■ Task objective ■
Check each line of the listing for the string "exclude", count the lines that have it, and answer with that number only.

■ Material for the task ■
(** * ForgeCraft: template composition, template loading and project refresh

    A shallow embedding of
      - [src/shared/types.ts]      (module [Types]),
      - [src/registry/composer.ts] (module [Composer]),
      - [src/registry/loader.ts]   (module [Loader]),
      - [src/tools/refresh-project.ts] (module [Refresh]),
    followed by the properties of the tag-scoped composition and drift
    engine.

    Conventions.  A TypeScript optional field [f?: T] is an [option T]; a
    string-literal union is an inductive type; a JavaScript [number] is a
    binary64 float; [Map<Tag, V>] is a [gmap Tag V]; a [Set<string>] that is
    only asked [has] and [add] is a [gset string]; a [Set<Tag>] that is later
    turned into an array keeps its insertion order and is a duplicate-free
    list.  Exceptions are values of [Result].  Logging is not modelled. *)

From Stdlib Require Import Floats ZArith Ascii.
From stdpp Require Import gmap strings list.

#[local] Set Warnings "-clear-no-such-hyp".

(* ===================================================================== *)
(** ** src/shared/types.ts *)
(* ===================================================================== *)

Module Types.

(** [ALL_TAGS]: the closed enumeration of project classification tags.
    The constructor [WEB_REACT] stands for the literal "WEB-REACT", and so
    on for the other hyphenated names. *)
Inductive Tag : Set :=
  | UNIVERSAL | WEB_REACT | WEB_STATIC | API | DATA_PIPELINE | ML
  | HEALTHCARE | FINTECH | WEB3 | REALTIME | STATE_MACHINE | GAME
  | SOCIAL | CLI | LIBRARY | INFRA | MOBILE | ANALYTICS.

Definition ALL_TAGS : list Tag :=
  [ UNIVERSAL; WEB_REACT; WEB_STATIC; API; DATA_PIPELINE; ML;
    HEALTHCARE; FINTECH; WEB3; REALTIME; STATE_MACHINE; GAME;
    SOCIAL; CLI; LIBRARY; INFRA; MOBILE; ANALYTICS ].

#[global] Instance Tag_eq_dec : EqDecision Tag.
Proof. solve_decision. Defined.

(** Position of a tag in [ALL_TAGS]; only used to key finite maps. *)
Definition Tag_index (t : Tag) : nat :=
  match t with
  | UNIVERSAL => 0 | WEB_REACT => 1 | WEB_STATIC => 2 | API => 3
  | DATA_PIPELINE => 4 | ML => 5 | HEALTHCARE => 6 | FINTECH => 7
  | WEB3 => 8 | REALTIME => 9 | STATE_MACHINE => 10 | GAME => 11
  | SOCIAL => 12 | CLI => 13 | LIBRARY => 14 | INFRA => 15
  | MOBILE => 16 | ANALYTICS => 17
  end.

#[global] Instance Tag_countable : Countable Tag.
Proof.
  apply (inj_countable Tag_index (fun n => ALL_TAGS !! n)).
  intros t; destruct t; reflexivity.
Defined.

(** [ContentTier = "core" | "recommended" | "optional"]. *)
Inductive ContentTier : Set := core | recommended | optional.

#[global] Instance ContentTier_eq_dec : EqDecision ContentTier.
Proof. solve_decision. Defined.

Definition CONTENT_TIERS : list ContentTier := [core; recommended; optional].

(** [InstructionBlock] (alias [ClaudeMdBlock]). *)
Record InstructionBlock := {
  block_id : string;
  block_title : string;
  block_content : string;
  block_tier : option ContentTier;
}.

(** [InstructionTemplate] (alias [ClaudeMdTemplate]).  The constant
    [section] field is left out, here and in the other templates. *)
Record InstructionTemplate := {
  instr_tag : Tag;
  instr_blocks : list InstructionBlock;
}.

Inductive EntryType : Set := directory | file.

Record StructureEntry := {
  entry_path : string;
  entry_type : EntryType;
  entry_description : option string;
  entry_template : option string;
}.

Inductive StructureLanguage : Set := typescript | python | both.

Record StructureTemplate := {
  structure_tag : Tag;
  structure_language : option StructureLanguage;
  structure_entries : list StructureEntry;
}.

Record NfrBlock := {
  nfr_id : string;
  nfr_title : string;
  nfr_content : string;
  nfr_tier : option ContentTier;
}.

Record NfrTemplate := {
  nfr_tag : Tag;
  nfr_blocks : list NfrBlock;
}.

Inductive HookTrigger : Set := pre_commit | pre_exec | pre_push.

Record HookTemplate := {
  hook_name : string;
  hook_trigger : HookTrigger;
  hook_description : string;
  hook_filename : string;
  hook_script : string;
}.

Inductive ReviewDimension : Set :=
  | architecture | code_quality | tests | performance.

Inductive Severity : Set := critical | important | nice_to_have.

Record ReviewChecklistItem := {
  item_id : string;
  item_description : string;
  item_severity : Severity;
}.

Record ReviewBlock := {
  review_id : string;
  review_dimension : ReviewDimension;
  review_title : string;
  review_description : string;
  review_checklist : list ReviewChecklistItem;
  review_tier : option ContentTier;
}.

Record ReviewTemplate := {
  review_tag : Tag;
  review_blocks : list ReviewBlock;
}.

(** [TagTemplateSet]: the complete template set of one tag.  [claudeMd] is
    the deprecated alias of [instructions]; both fields exist. *)
Record TagTemplateSet := {
  tag : Tag;
  instructions : option InstructionTemplate;
  nfr : option NfrTemplate;
  structure : option StructureTemplate;
  hooks : option (list HookTemplate);
  review : option ReviewTemplate;
  claudeMd : option InstructionTemplate;
}.

(** [ForgeCraftConfig]: the fields read by the composer, the loader and the
    refresh tool.  [projectName], [outputTargets], [variables],
    [overrides], [customHooks], [customMcpServers], [disabledHooks] and
    [additionalTags] are carried by the real record and never read by the
    code embedded here. *)
Record ForgeCraftConfig := {
  tags : option (list Tag);
  tier : option ContentTier;
  include : option (list string);
  exclude : option (list string);
  templateDirs : option (list string);
}.


End Types.

Import Types.

(* ===================================================================== *)
(** ** src/registry/composer.ts *)
(* ===================================================================== *)

Module Composer.

(** [TIER_HIERARCHY]: tier inclusion hierarchy. *)
Definition TIER_HIERARCHY (t : ContentTier) : list ContentTier :=
  match t with
  | core => [core]
  | recommended => [core; recommended]
  | optional => [core; recommended; optional]
  end.

Definition DEFAULT_TIER : ContentTier := recommended.

Record ComposedTemplates := {
  claudeMdBlocks : list InstructionBlock;
  structureEntries : list StructureEntry;
  nfrBlocks : list NfrBlock;
  hooks : list HookTemplate;
  reviewBlocks : list ReviewBlock;
}.

Record ComposeOptions := {
  config : option ForgeCraftConfig;
}.

(** [isTierAllowed(blockTier, allowedTiers)]: [allowedTiers] is the set
    built from a row of [TIER_HIERARCHY]; only [has] is asked of it. *)
Definition isTierAllowed (blockTier : option ContentTier)
    (allowedTiers : list ContentTier) : bool :=
  let effective := default core blockTier in
  bool_decide (effective ∈ allowedTiers).

(** [isBlockAllowed(blockId, include?, exclude?)]. *)
Definition isBlockAllowed (blockId : string)
    (include exclude : option (list string)) : bool :=
  if match exclude with
     | Some ex => bool_decide (blockId ∈ ex)
     | None => false
     end
  then false
  else match include with
       | Some inc =>
           if bool_decide (0 < length inc)%nat then bool_decide (blockId ∈ inc)
           else true
       | None => true
       end.

(** [normalizeTagOrder(tags)]: the loop state is the pair of the [seen] set
    and the [result] array. *)
Definition normalizeTagOrder (tags : list Tag) : list Tag :=
  let start : gset Tag * list Tag :=
    if bool_decide (UNIVERSAL ∈ tags) then (∅, [])
    else ({[ UNIVERSAL ]}, [UNIVERSAL]) in
  snd (foldl (fun '(seen, result) tag =>
                if bool_decide (tag ∈ seen) then (seen, result)
                else ({[ tag ]} ∪ seen, result ++ [tag]))
             start tags).

(** One pass of a [for (const x of xs) if (!seen.has(key x) && accept x)
    { seen.add(key x); out.push(x) }] loop; the accumulator pairs the
    [seen] set with the output array it guards. *)
Definition pushUnseen {B : Type} (key : B -> string) (accept : B -> bool)
    (acc : gset string * list B) (x : B) : gset string * list B :=
  if bool_decide (key x ∉ fst acc) && accept x
  then ({[ key x ]} ∪ fst acc, snd acc ++ [x])
  else acc.

Definition forOf {B : Type} (key : B -> string) (accept : B -> bool)
    (xs : list B) (acc : gset string * list B) : gset string * list B :=
  foldl (pushUnseen key accept) acc xs.

(** The ten locals of [composeTemplates] that the loop over the tags
    updates, each output array paired with its [seen] set:
    [(seenBlockIds, claudeMdBlocks)], [(seenPaths, structureEntries)],
    [(seenNfrIds, nfrBlocks)], [(seenHookNames, hooks)] and
    [(seenReviewIds, reviewBlocks)]. *)
Record ComposeState := {
  accBlocks : gset string * list InstructionBlock;
  accPaths : gset string * list StructureEntry;
  accNfr : gset string * list NfrBlock;
  accHooks : gset string * list HookTemplate;
  accReview : gset string * list ReviewBlock;
}.

Definition emptyState : ComposeState :=
  {| accBlocks := (∅, []); accPaths := (∅, []); accNfr := (∅, []);
     accHooks := (∅, []); accReview := (∅, []) |}.

(** The repository holds two revisions of the composer.  They differ in one
    expression only, the template whose blocks feed the instruction loop:
    [templateSet.claudeMd] in [src/registry/composer.ts], and
    [templateSet.instructions ?? templateSet.claudeMd] in the later
    revision, which also returns the instruction array a second time under
    the name [instructionBlocks].  The body is written once, over that
    expression. *)
Section compose.

Variable instrSource : TagTemplateSet -> option InstructionTemplate.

■ The completed task ■
4